A single stretch of the material below is to be transcribed exactly, starting at the line with "(Src.record_failure config) (λ _, Return AnsUnit)" and ending after the line with "LProbes => half_open_probes".
________
(* ===== verification/BreakerProgram.v ===== *)
(** * BreakerProgram: the circuit breaker's code with its orderings and events

    The methods of [sdkwork-rpc-resilience/src/circuit_breaker.rs] once more, as
    syntax: every atomic operation with the location it works on and the memory
    ordering it asks for, and every log event where the code emits it. The same
    text has three readings. {!erase} forgets orderings and events and gives
    back the programs of {!CircuitBreaker}; {!record} keeps the events in a log
    beside the memory; the release/acquire machine of {!BreakerWeakMemory}
    executes it on histories of writes. *)
From Stdlib Require Import FunctionalExtensionality.
From S2P Require Import Prelude RustStd Tracing Atomics CircuitBreaker.

(** ** The instructions *)

(** The memory orderings the breaker uses. *)
Inductive Ordering : Type := Acquire | Release | AcqRel.

Inductive Loc : Type := LState | LFailures | LProbes | LOpenedAt.

#[global] Instance Loc_eq_dec : EqDecision Loc.
Proof. solve_decision. Defined.

Inductive instr : Type → Type :=
| Load (l : Loc) (o : Ordering) : instr Z
| Store (l : Loc) (v : Z) (o : Ordering) : instr ()
| Swap (l : Loc) (v : Z) (o : Ordering) : instr Z
(** [compare_exchange(..).is_ok()]. *)
| CompareExchange (l : Loc) (current new : Z) (success failure : Ordering) : instr bool
| FetchAdd (l : Loc) (v : Z) (o : Ordering) : instr Z
(** [created_at.elapsed()]. *)
| Elapsed : instr Z
| Emit (e : Event) : instr ().

Inductive method : Type → Type :=
| Return {A} (a : A) : method A
| Do {A B} (i : instr B) (k : B → method A) : method A
(** [Repeat body k]: run [body] until it answers [Some b], then [k b]. *)
| Repeat {A B} (body : method (option B)) (k : B → method A) : method A.

Fixpoint method_bind {A B} (p : method A) : (A → method B) → method B :=
  match p in method A return (A → method B) → method B with
  | Return a => λ f, f a
  | Do i k => λ f, Do i (λ b, method_bind (k b) f)
  | Repeat body k => λ f, Repeat body (λ b, method_bind (k b) f)
  end.

(** One more iteration of a loop. *)
Definition method_unroll {A B} (body : method (option B)) (k : B → method A) : method A :=
  method_bind body (λ o, match o with Some b => k b | None => Repeat body k end).

Declare Scope method_scope.
Delimit Scope method_scope with method.
Notation "'do' x ':=' i ';' k" := (Do i (λ x, k%method))
  (at level 10, x binder, i at level 100, k at level 200) : method_scope.
Notation "'do!' i ';' k" := (Do i (λ _, k%method))
  (at level 10, i at level 100, k at level 200) : method_scope.
Notation "'call' x ':=' p ';' k" := (method_bind p (λ x, k%method))
  (at level 10, x binder, p at level 100, k at level 200) : method_scope.

(** ** The events *)

Definition BREAKER_TARGET : string := "sdkwork.rpc.circuit_breaker".

Definition closed_event : Event := {|
  level := INFO; target := BREAKER_TARGET;
  fields := [("state", Text "closed")];
  message := "circuit breaker closed after recovery"
|}.

Definition open_event (config : CircuitBreakerConfig) : Event := {|
  level := WARN; target := BREAKER_TARGET;
  fields := [("state", Text "open"); ("threshold", Num (failure_threshold config))];
  message := "circuit breaker opened after threshold failures"
|}.

Definition half_open_event : Event := {|
  level := INFO; target := BREAKER_TARGET;
  fields := [("state", Text "half_open")];
  message := "circuit breaker entered half-open after recovery timeout"
|}.

(** ** The methods *)

Module Src.
Section Methods.
Context (config : CircuitBreakerConfig).
Open Scope method_scope.

Definition refresh_state : method () :=
  do observed := Load LState Acquire;
  if bool_decide (from_u8 observed ≠ Open) then Return ()
  else
    do opened_nanos := Load LOpenedAt Acquire;
    if opened_nanos =? 0 then Return ()
    else
      do now := Elapsed;
      if saturating_sub now opened_nanos <? recovery_timeout config then Return ()
      else
        do exchanged := CompareExchange LState observed HALF_OPEN_U8 AcqRel Acquire;
        if (exchanged : bool) then
          do! Store LProbes 0 Release;
          do! Store LFailures 0 Release;
          do! Emit half_open_event;
          Return ()
        else Return ().

Definition state : method CircuitBreakerState :=
  call _ := refresh_state;
  do v := Load LState Acquire;
  Return (from_u8 v).

Definition acquire_attempt : method (option bool) :=
  do observed := Load LProbes Acquire;
  if half_open_max_probes config <=? observed then Return (Some false)
  else
    do exchanged := CompareExchange LProbes observed (saturating_add u32_max observed 1)
                      AcqRel Acquire;
    if (exchanged : bool) then Return (Some true) else Return None.

Definition acquire_half_open_probe : method bool := Repeat acquire_attempt Return.

Definition allow_request : method bool :=
  call _ := refresh_state;
  do v := Load LState Acquire;
  match from_u8 v with
  | Closed => Return true
  | Open => Return false
  | HalfOpen => acquire_half_open_probe
  end.

Definition record_success : method () :=
  call _ := refresh_state;
  do prev := Swap LState CLOSED_U8 AcqRel;
  do! Store LFailures 0 Release;
  do! Store LProbes 0 Release;
  do! Store LOpenedAt 0 Release;
  if bool_decide (from_u8 prev ≠ Closed) then
    do! Emit closed_event;
    Return ()
  else Return ().

Definition open : method () :=
  do prev := Swap LState OPEN_U8 AcqRel;
  do now := Elapsed;
  do! Store LOpenedAt (as_u64 (Duration.as_nanos now)) Release;
  do! Store LProbes 0 Release;
  if bool_decide (from_u8 prev ≠ Open) then
    do! Emit (open_event config);
    Return ()
  else Return ().

Definition record_failure : method () :=
  call _ := refresh_state;
  do v := Load LState Acquire;
  if bool_decide (from_u8 v = HalfOpen) then open
  else
    do prev := FetchAdd LFailures 1 AcqRel;
    let failures := saturating_add u32_max prev 1 in
    if failure_threshold config <=? failures then open else Return ().
End Methods.
End Src.

(** A call of one method, with its answer. *)
Definition call_method (config : CircuitBreakerConfig) (o : op) : method answer :=
  match o with
  | OpState => method_bind (Src.state config) (λ s, Return (AnsState s))
  | OpAllow => method_bind (Src.allow_request config) (λ r, Return (AnsAllow r))
  | OpSuccess => method_bind (Src.record_success config) (λ _, Return AnsUnit)
  | OpFailure => method_bind (Src.record_failure config) (λ _, Return AnsUnit)
  | OpTick _ => Return AnsUnit
  end.

(** ** Sequentially consistent readings *)

Definition field (l : Loc) : Mem → Z :=
  match l with
  | LState => CircuitBreaker.state
  | LFailures => consecutive_failures
  | LProbes => half_open_probes
  | LOpenedAt => opened_at_nanos
  end.

Definition update (l : Loc) : Z → Mem → Mem :=
  match l with
  | LState => set_state
  | LFailures => set_failures
  | LProbes => set_probes
  | LOpenedAt => set_opened_at
  end.

(** What an instruction does to the one current memory. *)
Definition instr_action {B} (i : instr B) : action Mem B :=
  match i in instr B return action Mem B with
  | Load l _ => load (field l)
  | Store l v _ => store (update l) v
  | Swap l v _ => swap (field l) (update l) v
  | CompareExchange l current new _ _ => compare_exchange (field l) (update l) current new
  | FetchAdd l v _ => fetch_add (field l) (update l) v
  | Elapsed => elapsed
  | Emit _ => λ m, ((), m)
  end.

(** Events dropped. *)
Definition erase_instr {A B} (i : instr B) : (B → prog Mem A) → prog Mem A :=
  match i in instr B return (B → prog Mem A) → prog Mem A with
  | Emit _ => λ k, k ()
  | i => λ k, Act (instr_action i) k
  end.

Fixpoint erase {A} (p : method A) : prog Mem A :=
  match p in method A return prog Mem A with
  | Return a => Ret a
  | Do i k => erase_instr i (λ b, erase (k b))
  | Repeat body k => Loop (erase body) (λ b, erase (k b))
  end.

(** Events kept: the memory carries the log. *)
Abbreviation LogMem := (Mem * list Event)%type.

Definition record_instr {B} (i : instr B) : action LogMem B :=
  match i in instr B return action LogMem B with
  | Emit e => λ ml, ((), (ml.1, ml.2 ++ [e]))
  | i => λ ml, let (b, m) := instr_action i ml.1 in (b, (m, ml.2))
  end.

Fixpoint record {A} (p : method A) : prog LogMem A :=
  match p in method A return prog LogMem A with
  | Return a => Ret a
  | Do i k => Act (record_instr i) (λ b, record (k b))
  | Repeat body k => Loop (record body) (λ b, record (k b))
  end.

(** ** Erasing gives the programs of [CircuitBreaker] *)

Lemma erase_bind {A B} (p : method A) (f : A → method B) :
  erase (method_bind p f) = prog_bind (erase p) (λ a, erase (f a)).
Proof.
  induction p as [A a|A C i k IH|A C body IHb k IHk]; simpl; [done| |].
  - destruct i; simpl; try (f_equal; apply functional_extensionality; intros; apply IH).
    apply IH.
  - f_equal. apply functional_extensionality. intros. apply IHk.
Qed.

(** Follows both texts of a method in step. *)
Ltac erase_walk :=
  repeat first
    [ reflexivity
    | rewrite erase_bind
    | match goal with
      | |- Act _ _ = Act _ _ => f_equal; apply functional_extensionality; intros ?
      | |- prog_bind ?p _ = prog_bind ?p _ => f_equal; apply functional_extensionality; intros ?
      | |- erase (if ?b then _ else _) = _ => destruct b
      | |- erase (match ?s with Closed => _ | Open => _ | HalfOpen => _ end) = _ => destruct s
      | |- Loop _ _ = Loop _ _ => f_equal
      end
    | progress cbn [erase erase_instr instr_action field update] ].

Section Erase.
Context (config : CircuitBreakerConfig).

Lemma erase_refresh_state : erase (Src.refresh_state config) = refresh_state config.
Proof. unfold Src.refresh_state, refresh_state. erase_walk. Qed.

Lemma erase_open : erase (Src.open config) = open.
Proof. unfold Src.open, open. erase_walk. Qed.

Lemma erase_acquire :
  erase (Src.acquire_half_open_probe config) = acquire_half_open_probe config.
Proof.
  unfold Src.acquire_half_open_probe, acquire_half_open_probe, Src.acquire_attempt, acquire_attempt.
  erase_walk.
Qed.

Lemma erase_state : erase (Src.state config) = state_method config.
Proof.
  unfold Src.state, state_method. rewrite erase_bind, erase_refresh_state. erase_walk.
Qed.

Lemma erase_allow_request : erase (Src.allow_request config) = allow_request config.
Proof.
  unfold Src.allow_request, allow_request. rewrite erase_bind, erase_refresh_state.
  erase_walk. apply erase_acquire.
Qed.

Lemma erase_record_success : erase (Src.record_success config) = record_success config.
Proof.
  unfold Src.record_success, record_success. rewrite erase_bind, erase_refresh_state. erase_walk.
Qed.

Lemma erase_record_failure : erase (Src.record_failure config) = record_failure config.
Proof.
  unfold Src.record_failure, record_failure. rewrite erase_bind, erase_refresh_state.
  erase_walk; apply erase_open.
Qed.
End Erase.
________
**Completed task**
  | OpFailure => method_bind (Src.record_failure config) (λ _, Return AnsUnit)
  | OpTick _ => Return AnsUnit
  end.

(** ** Sequentially consistent readings *)

Definition field (l : Loc) : Mem → Z :=
  match l with
  | LState => CircuitBreaker.state
  | LFailures => consecutive_failures
  | LProbes => half_open_probes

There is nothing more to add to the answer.